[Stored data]

○ ○ ○ ○ ○ ○ ○

Lemma on_pk_at {A} (m : CM pk_world A) w p0 a p :
  m p0 = Some (a, p) → pk w = p0 → on_pk m w = Some (a, w <| pk := p |>).
Proof. intros E <-. by apply on_pk_ok. Qed.
Ltac pk_with E :=
  erewrite cm_bind_some; [|apply (on_pk_at _ _ _ _ _ E); reflexivity]; cbv beta.

Lemma free_if_sim w a o l held q :
  opt_block a o → heap (blocks (pk w)) (o ++ l) → list_rep (pk w) held q →
  ∃ p, free_if a w = Some (tt, w <| pk := p |>) ∧ heap (blocks p) l ∧ list_rep p held q.
Proof.
  intros [[-> ->]|[Ha (b & ->)]] Hh Hr; unfold free_if.
  - exists (pk w). split; [by destruct w|done].
  - destruct (release_sim (pk w) a b l held q Hh Ha Hr) as (p & E & ? & ?).
    rewrite (proj2 (Z.eqb_neq a NULL)) by done. exists p. split; [|done]. by apply on_pk_ok.
Qed.

Lemma quitting_eq w : quitting w = Some (negb (exit_decode_thread w =? 0), w).
Proof. done. Qed.

Lemma g_top_quit B s w v a :
  pinv B s w v → pg s = GTop a → exit_decode_thread w ≠ 0 →
  ∃ w' v', g_top c a w = Some (GEnd, w') ∧ pinv (B + 1) (mk_ps GEnd (pd s) (pl s)) w' v' ∧
    exit_decode_thread w' = exit_decode_thread w.
Proof.
  intros [Hl Hh Hg _ Hq Hs Hd Hrg Ht Hm Hra Hb] Es He%Z.eqb_neq. rewrite Es in Hg. destruct Hg as [Hg Hbg].
  destruct (free_if_sim w a _ _ _ _ Hg Hh Hl) as (p & E1 & Hh1 & Hl1).
  destruct (free_sim p _ _ _ Hl1 (queued_owns _ _ _ Hq) Hh1) as (p2 & E2 & Hl2 & Hh2).
  eexists _, (mk_view [] [] [] (v_d v) (v_r v) [] [] (b_d v) (v_out v) (v_ring v)).
  unfold g_top. bind_with (quitting_eq w). rewrite He. cbn [negb].
  bind_with E1. pk_with E2.
  split; [reflexivity|]. split; [|done]. split; cbn; try done.
  - destruct Ht as (x & ? & _). exists x. split; [done|]. apply Z.eqb_neq in He. done.
  - lia.
Qed.

Lemma g_top_next B s w v a :
  pk_roomy → cfg_ok → pinv B s w v → pg s = GTop a → exit_decode_thread w = 0 →
  ∃ g' w' v', g_top c a w = Some (g', w') ∧ pinv (B + 1) (mk_ps g' (pd s) (pl s)) w' v' ∧
    exit_decode_thread w' = exit_decode_thread w.
Proof.
  intros Hroom Hc [Hl Hh Hg Hge Hq Hs Hd Hrg Ht Hm Hra Hb] Es He%Z.eqb_eq. rewrite Es in *.
  destruct Hg as [Hg Hbg]. destruct (package_size_ok Hc) as [HN HN2].
  destruct (get_frame_size_other w (ok_format Hc)) as (sc & E0).
  pose (w1 := w <| start_code := sc |>).
  destruct (free_if_sim w1 a _ _ _ _ Hg Hh Hl) as (p & E1 & Hh1 & Hl1).
  destruct (alloc_sim p (package_size c (-1)) _ _ _ Hroom (proj1 HN) Hh1 Hl1)
    as (a' & p2 & E2 & Ha' & Hh2 & Hl2).
  unfold g_top. bind_with (quitting_eq w). rewrite He. cbn [negb].
  bind_with E0. change (-1 =? 0) with false. cbv zeta iota. bind_with E1.
  pk_with E2.
  remember (package_size c (-1)) as N eqn:EN. clear EN.
  set (b := replicate _ 0) in Hh2.
  eexists _, _, (mk_view (v_q v) (v_bs v) [(a', b)] (v_d v) (v_r v) [] (b_q v) (b_d v) (v_out v) (v_ring v)).
  split; [reflexivity|]. split; [|done]. split; cbn; try done.
  - destruct (use_sw_check_apts c =? 0); cbn; [|split; [right; by eauto|done]].
    exists b. split_and!; try done; try lia.
    unfold zlen, b. rewrite length_replicate. lia.
  - by destruct (use_sw_check_apts c =? 0).
  - by rewrite <- Hbg.
  - lia.
Qed.

Lemma g_read_inv B s w v a r n per :
  env_ok → pinv B s w v → pg s = GRead a r n per →
  ∃ g' w' v', g_read c a r n per w = Some (g', w') ∧ pinv (B + 1) (mk_ps g' (pd s) (pl s)) w' v' ∧
    exit_decode_thread w' = exit_decode_thread w.
Proof.
  intros He [Hl Hh Hg Hge Hq Hs Hd Hrg Ht Hm Hra Hb] Es. rewrite Es in *.
  destruct Hg as (b & Eg & Ha & Hr & Hn & Hrn & Hper & Hbg & Hsm). rewrite Eg in Hh.
  unfold g_read. bind_with (quitting_eq w). rewrite Z.gtb_ltb.
  destruct ((0 <? n) && negb (negb (exit_decode_thread w =? 0))) eqn:Eq; last first.
  { eexists _, _, v. split; [reflexivity|]. split; [|done]. split; cbn; try done.
    - by rewrite Eg.
    - exists b. split_and!; try done; try lia. intros Hp%Hsm. lia.
    - lia. }
  apply andb_true_iff in Eq as [Hn0%Z.ltb_lt Hq0]. rewrite negb_involutive in Hq0. apply Z.eqb_eq in Hq0.
  set (per' := if n <=? per then n else per).
  assert (0 < per' ≤ n ∧ per' ≤ per) as Hp' by (unfold per'; zcase; lia).
  cbv zeta. fold per'. unfold read_buffer at 1.
  pose (bs := rd (calls w) per'). pose (w1 := w <| calls := S (calls w) |>).
  bind_with (eq_refl : (k ← question; mret (rd k per')) w = Some (bs, w1)).
  assert (zlen bs ≤ per') as Hbs by (apply (ok_rd He); lia).
  destruct (Z.leb_spec (zlen bs) 0).
  { eexists _, _, v. split; [reflexivity|]. split; [|done]. split; cbn; try done.
    - by rewrite Eg.
    - exists b. by split_and!; try done; try lia.
    - lia. }
  destruct (splice b r bs) as [b'|] eqn:Esp; [|rewrite splice_some in Esp by lia; done].
  destruct (store_sim (pk w) a b _ r bs b' _ _ Hh Esp Hl) as (p & E & Hh' & Hl').
  pk_with E. rewrite cm_modify_bind.
  pose proof (splice_length _ _ _ _ Esp) as Hlen. pose proof (take_splice _ _ _ _ (Z.to_nat (r + zlen bs)) Esp ltac:(unfold zlen; lia)) as Htk.
  eexists _, _, (mk_view (v_q v) (v_bs v) [(a, b')] (v_d v) (v_r v) (b_g v ++ bs) (b_q v) (b_d v)
    (v_out v) (v_ring v)).
  split; [reflexivity|]. split; [|done]. unfold zlen in Hlen, Hrn. split; cbn; try done.
  - rewrite Hbg. destruct (_ && _); exists b'; unfold zlen in *.
    + split_and!; try done; try lia. intros Hp%Hsm. lia.
    + split_and!; try done; try lia. intros Hp%Hsm. lia.
  - by destruct (_ && _).
  - destruct Ht as (x & -> & Hx). exists (x ++ bs). rewrite (Hx Hq0), <- !app_assoc. done.
  - rewrite zlen_app. lia.
Qed.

○ ○ ○ ○ ○ ○ ○

Work to complete — Could you retype every record above exactly as written?

Output for this task —
Lemma on_pk_at {A} (m : CM pk_world A) w p0 a p :
  m p0 = Some (a, p) → pk w = p0 → on_pk m w = Some (a, w <| pk := p |>).
Proof. intros E <-. by apply on_pk_ok. Qed.
Ltac pk_with E :=
  erewrite cm_bind_some; [|apply (on_pk_at _ _ _ _ _ E); reflexivity]; cbv beta.

Lemma free_if_sim w a o l held q :
  opt_block a o → heap (blocks (pk w)) (o ++ l) → list_rep (pk w) held q →
  ∃ p, free_if a w = Some (tt, w <| pk := p |>) ∧ heap (blocks p) l ∧ list_rep p held q.
Proof.
  intros [[-> ->]|[Ha (b & ->)]] Hh Hr; unfold free_if.
  - exists (pk w). split; [by destruct w|done].
  - destruct (release_sim (pk w) a b l held q Hh Ha Hr) as (p & E & ? & ?).
    rewrite (proj2 (Z.eqb_neq a NULL)) by done. exists p. split; [|done]. by apply on_pk_ok.
Qed.

Lemma quitting_eq w : quitting w = Some (negb (exit_decode_thread w =? 0), w).
Proof. done. Qed.

Lemma g_top_quit B s w v a :
  pinv B s w v → pg s = GTop a → exit_decode_thread w ≠ 0 →
  ∃ w' v', g_top c a w = Some (GEnd, w') ∧ pinv (B + 1) (mk_ps GEnd (pd s) (pl s)) w' v' ∧
    exit_decode_thread w' = exit_decode_thread w.
Proof.
  intros [Hl Hh Hg _ Hq Hs Hd Hrg Ht Hm Hra Hb] Es He%Z.eqb_neq. rewrite Es in Hg. destruct Hg as [Hg Hbg].
  destruct (free_if_sim w a _ _ _ _ Hg Hh Hl) as (p & E1 & Hh1 & Hl1).
  destruct (free_sim p _ _ _ Hl1 (queued_owns _ _ _ Hq) Hh1) as (p2 & E2 & Hl2 & Hh2).
  eexists _, (mk_view [] [] [] (v_d v) (v_r v) [] [] (b_d v) (v_out v) (v_ring v)).
  unfold g_top. bind_with (quitting_eq w). rewrite He. cbn [negb].
  bind_with E1. pk_with E2.
  split; [reflexivity|]. split; [|done]. split; cbn; try done.
  - destruct Ht as (x & ? & _). exists x. split; [done|]. apply Z.eqb_neq in He. done.
  - lia.
Qed.

Lemma g_top_next B s w v a :
  pk_roomy → cfg_ok → pinv B s w v → pg s = GTop a → exit_decode_thread w = 0 →
  ∃ g' w' v', g_top c a w = Some (g', w') ∧ pinv (B + 1) (mk_ps g' (pd s) (pl s)) w' v' ∧
    exit_decode_thread w' = exit_decode_thread w.
Proof.
  intros Hroom Hc [Hl Hh Hg Hge Hq Hs Hd Hrg Ht Hm Hra Hb] Es He%Z.eqb_eq. rewrite Es in *.
  destruct Hg as [Hg Hbg]. destruct (package_size_ok Hc) as [HN HN2].
  destruct (get_frame_size_other w (ok_format Hc)) as (sc & E0).
  pose (w1 := w <| start_code := sc |>).
  destruct (free_if_sim w1 a _ _ _ _ Hg Hh Hl) as (p & E1 & Hh1 & Hl1).
  destruct (alloc_sim p (package_size c (-1)) _ _ _ Hroom (proj1 HN) Hh1 Hl1)
    as (a' & p2 & E2 & Ha' & Hh2 & Hl2).
  unfold g_top. bind_with (quitting_eq w). rewrite He. cbn [negb].
  bind_with E0. change (-1 =? 0) with false. cbv zeta iota. bind_with E1.
  pk_with E2.
  remember (package_size c (-1)) as N eqn:EN. clear EN.
  set (b := replicate _ 0) in Hh2.
  eexists _, _, (mk_view (v_q v) (v_bs v) [(a', b)] (v_d v) (v_r v) [] (b_q v) (b_d v) (v_out v) (v_ring v)).
  split; [reflexivity|]. split; [|done]. split; cbn; try done.
  - destruct (use_sw_check_apts c =? 0); cbn; [|split; [right; by eauto|done]].
    exists b. split_and!; try done; try lia.
    unfold zlen, b. rewrite length_replicate. lia.
  - by destruct (use_sw_check_apts c =? 0).
  - by rewrite <- Hbg.
  - lia.
Qed.

Lemma g_read_inv B s w v a r n per :
  env_ok → pinv B s w v → pg s = GRead a r n per →
  ∃ g' w' v', g_read c a r n per w = Some (g', w') ∧ pinv (B + 1) (mk_ps g' (pd s) (pl s)) w' v' ∧
    exit_decode_thread w' = exit_decode_thread w.
Proof.
  intros He [Hl Hh Hg Hge Hq Hs Hd Hrg Ht Hm Hra Hb] Es. rewrite Es in *.
  destruct Hg as (b & Eg & Ha & Hr & Hn & Hrn & Hper & Hbg & Hsm). rewrite Eg in Hh.
  unfold g_read. bind_with (quitting_eq w). rewrite Z.gtb_ltb.
  destruct ((0 <? n) && negb (negb (exit_decode_thread w =? 0))) eqn:Eq; last first.
  { eexists _, _, v. split; [reflexivity|]. split; [|done]. split; cbn; try done.
    - by rewrite Eg.
    - exists b. split_and!; try done; try lia. intros Hp%Hsm. lia.
    - lia. }
  apply andb_true_iff in Eq as [Hn0%Z.ltb_lt Hq0]. rewrite negb_involutive in Hq0. apply Z.eqb_eq in Hq0.
  set (per' := if n <=? per then n else per).
  assert (0 < per' ≤ n ∧ per' ≤ per) as Hp' by (unfold per'; zcase; lia).
  cbv zeta. fold per'. unfold read_buffer at 1.
  pose (bs := rd (calls w) per'). pose (w1 := w <| calls := S (calls w) |>).
  bind_with (eq_refl : (k ← question; mret (rd k per')) w = Some (bs, w1)).
  assert (zlen bs ≤ per') as Hbs by (apply (ok_rd He); lia).
  destruct (Z.leb_spec (zlen bs) 0).
  { eexists _, _, v. split; [reflexivity|]. split; [|done]. split; cbn; try done.
    - by rewrite Eg.
    - exists b. by split_and!; try done; try lia.
    - lia. }
  destruct (splice b r bs) as [b'|] eqn:Esp; [|rewrite splice_some in Esp by lia; done].
  destruct (store_sim (pk w) a b _ r bs b' _ _ Hh Esp Hl) as (p & E & Hh' & Hl').
  pk_with E. rewrite cm_modify_bind.
  pose proof (splice_length _ _ _ _ Esp) as Hlen. pose proof (take_splice _ _ _ _ (Z.to_nat (r + zlen bs)) Esp ltac:(unfold zlen; lia)) as Htk.
  eexists _, _, (mk_view (v_q v) (v_bs v) [(a, b')] (v_d v) (v_r v) (b_g v ++ bs) (b_q v) (b_d v)
    (v_out v) (v_ring v)).
  split; [reflexivity|]. split; [|done]. unfold zlen in Hlen, Hrn. split; cbn; try done.
  - rewrite Hbg. destruct (_ && _); exists b'; unfold zlen in *.
    + split_and!; try done; try lia. intros Hp%Hsm. lia.
    + split_and!; try done; try lia. intros Hp%Hsm. lia.
  - by destruct (_ && _).
  - destruct Ht as (x & -> & Hx). exists (x ++ bs). rewrite (Hx Hq0), <- !app_assoc. done.
  - rewrite zlen_app. lia.
Qed.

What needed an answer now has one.